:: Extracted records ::
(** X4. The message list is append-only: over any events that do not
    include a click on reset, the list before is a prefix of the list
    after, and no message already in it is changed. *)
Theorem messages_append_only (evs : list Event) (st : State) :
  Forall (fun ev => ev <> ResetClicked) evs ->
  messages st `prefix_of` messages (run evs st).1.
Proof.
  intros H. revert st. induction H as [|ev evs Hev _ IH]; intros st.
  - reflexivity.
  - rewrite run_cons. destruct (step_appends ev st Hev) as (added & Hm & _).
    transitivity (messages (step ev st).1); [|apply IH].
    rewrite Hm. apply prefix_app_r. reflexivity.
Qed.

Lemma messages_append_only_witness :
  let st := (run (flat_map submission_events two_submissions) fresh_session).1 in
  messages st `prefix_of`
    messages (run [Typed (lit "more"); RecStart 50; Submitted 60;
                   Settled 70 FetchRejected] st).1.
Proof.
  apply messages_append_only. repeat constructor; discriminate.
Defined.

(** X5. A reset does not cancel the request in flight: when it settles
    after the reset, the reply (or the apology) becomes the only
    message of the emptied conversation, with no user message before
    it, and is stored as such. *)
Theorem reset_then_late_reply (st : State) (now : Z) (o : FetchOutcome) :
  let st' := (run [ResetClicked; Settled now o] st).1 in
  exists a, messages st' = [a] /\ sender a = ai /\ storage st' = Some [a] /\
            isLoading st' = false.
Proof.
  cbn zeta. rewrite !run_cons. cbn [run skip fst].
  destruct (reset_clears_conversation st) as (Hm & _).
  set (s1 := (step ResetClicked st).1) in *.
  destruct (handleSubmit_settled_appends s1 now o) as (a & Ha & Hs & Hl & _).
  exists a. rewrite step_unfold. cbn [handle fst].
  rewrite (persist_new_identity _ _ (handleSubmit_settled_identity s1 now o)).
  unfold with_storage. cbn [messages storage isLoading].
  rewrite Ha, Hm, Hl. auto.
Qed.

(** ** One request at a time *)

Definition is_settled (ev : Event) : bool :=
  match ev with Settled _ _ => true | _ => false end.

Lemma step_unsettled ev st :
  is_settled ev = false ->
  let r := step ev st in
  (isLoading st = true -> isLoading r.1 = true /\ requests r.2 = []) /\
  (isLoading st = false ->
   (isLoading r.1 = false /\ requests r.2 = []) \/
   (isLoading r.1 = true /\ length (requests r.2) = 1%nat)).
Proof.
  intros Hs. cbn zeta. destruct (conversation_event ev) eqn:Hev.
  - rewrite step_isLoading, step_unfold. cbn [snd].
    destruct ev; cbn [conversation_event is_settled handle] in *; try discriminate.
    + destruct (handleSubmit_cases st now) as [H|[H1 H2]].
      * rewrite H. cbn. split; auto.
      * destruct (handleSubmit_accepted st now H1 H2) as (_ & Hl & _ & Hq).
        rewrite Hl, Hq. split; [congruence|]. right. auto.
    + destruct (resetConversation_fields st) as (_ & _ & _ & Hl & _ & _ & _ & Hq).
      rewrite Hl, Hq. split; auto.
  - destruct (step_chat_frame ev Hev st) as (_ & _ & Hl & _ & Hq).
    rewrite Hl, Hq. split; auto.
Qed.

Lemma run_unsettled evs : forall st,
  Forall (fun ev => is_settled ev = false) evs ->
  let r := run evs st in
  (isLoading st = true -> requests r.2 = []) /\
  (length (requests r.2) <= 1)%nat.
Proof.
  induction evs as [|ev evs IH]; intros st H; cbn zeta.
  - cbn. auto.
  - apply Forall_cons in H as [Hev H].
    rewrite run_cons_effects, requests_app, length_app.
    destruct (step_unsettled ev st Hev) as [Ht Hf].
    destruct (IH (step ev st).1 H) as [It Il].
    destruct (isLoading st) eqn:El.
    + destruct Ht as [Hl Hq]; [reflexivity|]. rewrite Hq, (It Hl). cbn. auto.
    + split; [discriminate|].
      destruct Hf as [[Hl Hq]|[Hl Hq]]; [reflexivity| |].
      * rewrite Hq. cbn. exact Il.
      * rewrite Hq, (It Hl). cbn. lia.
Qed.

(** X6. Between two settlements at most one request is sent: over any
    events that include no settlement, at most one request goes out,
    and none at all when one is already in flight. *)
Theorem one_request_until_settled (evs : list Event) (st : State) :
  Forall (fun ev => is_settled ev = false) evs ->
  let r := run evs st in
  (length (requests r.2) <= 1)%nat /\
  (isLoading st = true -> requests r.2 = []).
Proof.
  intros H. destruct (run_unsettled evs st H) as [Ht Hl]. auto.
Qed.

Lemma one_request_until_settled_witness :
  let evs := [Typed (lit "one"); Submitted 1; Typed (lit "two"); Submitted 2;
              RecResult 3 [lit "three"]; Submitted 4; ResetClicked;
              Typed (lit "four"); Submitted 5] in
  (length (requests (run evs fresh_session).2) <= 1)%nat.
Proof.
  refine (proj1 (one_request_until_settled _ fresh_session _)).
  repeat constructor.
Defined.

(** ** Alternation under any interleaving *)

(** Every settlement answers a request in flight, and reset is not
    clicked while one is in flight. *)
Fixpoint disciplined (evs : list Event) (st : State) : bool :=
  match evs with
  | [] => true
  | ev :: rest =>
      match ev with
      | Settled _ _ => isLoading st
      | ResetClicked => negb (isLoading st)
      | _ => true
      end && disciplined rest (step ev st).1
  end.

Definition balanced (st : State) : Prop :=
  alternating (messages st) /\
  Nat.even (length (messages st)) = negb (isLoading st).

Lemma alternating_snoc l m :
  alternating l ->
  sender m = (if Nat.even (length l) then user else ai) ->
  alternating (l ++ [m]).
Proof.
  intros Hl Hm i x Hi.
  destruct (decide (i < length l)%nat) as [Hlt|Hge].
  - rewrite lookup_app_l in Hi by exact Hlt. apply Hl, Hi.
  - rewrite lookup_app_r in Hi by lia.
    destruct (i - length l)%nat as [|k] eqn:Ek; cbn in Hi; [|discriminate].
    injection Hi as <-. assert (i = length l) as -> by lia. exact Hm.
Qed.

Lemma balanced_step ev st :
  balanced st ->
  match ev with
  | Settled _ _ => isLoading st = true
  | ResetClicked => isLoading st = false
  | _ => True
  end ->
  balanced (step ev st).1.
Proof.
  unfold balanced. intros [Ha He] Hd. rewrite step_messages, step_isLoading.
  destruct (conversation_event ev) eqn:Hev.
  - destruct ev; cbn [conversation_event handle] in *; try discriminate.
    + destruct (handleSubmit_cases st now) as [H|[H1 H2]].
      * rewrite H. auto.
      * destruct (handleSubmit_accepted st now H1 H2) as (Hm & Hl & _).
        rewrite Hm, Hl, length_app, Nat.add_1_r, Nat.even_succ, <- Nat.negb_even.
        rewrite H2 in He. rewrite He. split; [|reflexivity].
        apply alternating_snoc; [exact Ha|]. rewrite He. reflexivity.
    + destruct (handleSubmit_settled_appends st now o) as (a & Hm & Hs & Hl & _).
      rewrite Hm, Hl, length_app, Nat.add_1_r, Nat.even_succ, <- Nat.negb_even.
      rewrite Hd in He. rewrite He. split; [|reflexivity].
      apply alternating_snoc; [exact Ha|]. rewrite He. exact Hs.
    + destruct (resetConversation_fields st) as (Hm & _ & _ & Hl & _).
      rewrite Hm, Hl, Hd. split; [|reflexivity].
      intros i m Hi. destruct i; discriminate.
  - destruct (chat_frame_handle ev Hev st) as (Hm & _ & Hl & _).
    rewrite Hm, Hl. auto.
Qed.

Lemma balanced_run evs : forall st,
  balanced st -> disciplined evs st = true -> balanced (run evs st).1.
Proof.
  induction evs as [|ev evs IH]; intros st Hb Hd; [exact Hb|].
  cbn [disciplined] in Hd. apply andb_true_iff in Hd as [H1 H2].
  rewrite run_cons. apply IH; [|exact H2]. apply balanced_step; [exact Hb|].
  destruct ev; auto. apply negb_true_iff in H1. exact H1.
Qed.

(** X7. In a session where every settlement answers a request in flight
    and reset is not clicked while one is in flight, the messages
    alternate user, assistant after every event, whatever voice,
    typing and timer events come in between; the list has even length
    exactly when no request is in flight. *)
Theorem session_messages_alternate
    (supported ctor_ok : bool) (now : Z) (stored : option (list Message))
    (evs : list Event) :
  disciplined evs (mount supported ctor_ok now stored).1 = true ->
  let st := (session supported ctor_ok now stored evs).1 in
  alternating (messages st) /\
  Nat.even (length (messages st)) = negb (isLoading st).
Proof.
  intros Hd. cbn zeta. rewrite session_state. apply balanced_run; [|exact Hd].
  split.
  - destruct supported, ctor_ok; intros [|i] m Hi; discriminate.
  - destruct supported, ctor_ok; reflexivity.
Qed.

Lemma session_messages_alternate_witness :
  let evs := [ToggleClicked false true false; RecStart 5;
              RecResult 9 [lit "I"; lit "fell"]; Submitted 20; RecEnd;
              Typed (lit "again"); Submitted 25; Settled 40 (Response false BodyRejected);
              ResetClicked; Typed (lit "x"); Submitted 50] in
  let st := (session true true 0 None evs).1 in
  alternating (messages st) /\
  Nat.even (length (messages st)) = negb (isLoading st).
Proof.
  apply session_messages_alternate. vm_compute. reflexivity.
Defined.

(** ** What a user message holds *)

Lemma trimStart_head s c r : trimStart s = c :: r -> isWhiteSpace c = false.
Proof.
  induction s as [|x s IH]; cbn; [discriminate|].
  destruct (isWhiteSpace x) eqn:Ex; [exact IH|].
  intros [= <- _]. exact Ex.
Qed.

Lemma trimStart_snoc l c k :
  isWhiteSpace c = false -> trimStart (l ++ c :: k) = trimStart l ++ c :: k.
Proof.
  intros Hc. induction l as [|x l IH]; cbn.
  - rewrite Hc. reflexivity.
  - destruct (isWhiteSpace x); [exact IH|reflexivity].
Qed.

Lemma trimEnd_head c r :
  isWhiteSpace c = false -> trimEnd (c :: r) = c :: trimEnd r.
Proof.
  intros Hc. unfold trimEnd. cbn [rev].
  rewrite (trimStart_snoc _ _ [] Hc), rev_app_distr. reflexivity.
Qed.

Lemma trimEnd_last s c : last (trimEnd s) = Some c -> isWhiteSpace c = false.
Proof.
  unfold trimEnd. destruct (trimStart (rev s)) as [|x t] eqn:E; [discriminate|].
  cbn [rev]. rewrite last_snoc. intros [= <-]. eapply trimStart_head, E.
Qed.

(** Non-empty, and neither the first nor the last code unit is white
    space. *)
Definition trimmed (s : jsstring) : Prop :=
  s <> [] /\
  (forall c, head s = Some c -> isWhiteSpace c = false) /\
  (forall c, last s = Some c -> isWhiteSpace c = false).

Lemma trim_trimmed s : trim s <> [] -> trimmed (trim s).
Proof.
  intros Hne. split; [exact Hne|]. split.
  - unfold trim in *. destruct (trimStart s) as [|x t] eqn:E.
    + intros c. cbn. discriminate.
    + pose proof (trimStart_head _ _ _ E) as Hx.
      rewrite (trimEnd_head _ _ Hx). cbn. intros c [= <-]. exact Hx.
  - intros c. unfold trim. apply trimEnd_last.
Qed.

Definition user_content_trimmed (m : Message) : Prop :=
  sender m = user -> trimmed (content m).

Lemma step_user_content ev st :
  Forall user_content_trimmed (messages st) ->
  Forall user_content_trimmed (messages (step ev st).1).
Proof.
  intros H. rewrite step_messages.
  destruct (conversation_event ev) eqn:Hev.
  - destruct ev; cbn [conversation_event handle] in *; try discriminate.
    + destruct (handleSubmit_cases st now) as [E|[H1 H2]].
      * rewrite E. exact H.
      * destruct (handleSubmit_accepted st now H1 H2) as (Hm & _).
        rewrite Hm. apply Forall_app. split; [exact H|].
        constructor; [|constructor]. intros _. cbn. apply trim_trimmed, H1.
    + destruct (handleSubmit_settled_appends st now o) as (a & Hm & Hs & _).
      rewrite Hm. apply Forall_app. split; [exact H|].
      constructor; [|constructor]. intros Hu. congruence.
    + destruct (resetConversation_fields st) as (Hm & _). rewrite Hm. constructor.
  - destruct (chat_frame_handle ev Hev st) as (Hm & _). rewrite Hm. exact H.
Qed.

:: What you are asked to do ::
If a line in the records above holds the string "Theorem", copy it out.

:: Solved exercise ::
Theorem messages_append_only (evs : list Event) (st : State) :
Theorem reset_then_late_reply (st : State) (now : Z) (o : FetchOutcome) :
Theorem one_request_until_settled (evs : list Event) (st : State) :
Theorem session_messages_alternate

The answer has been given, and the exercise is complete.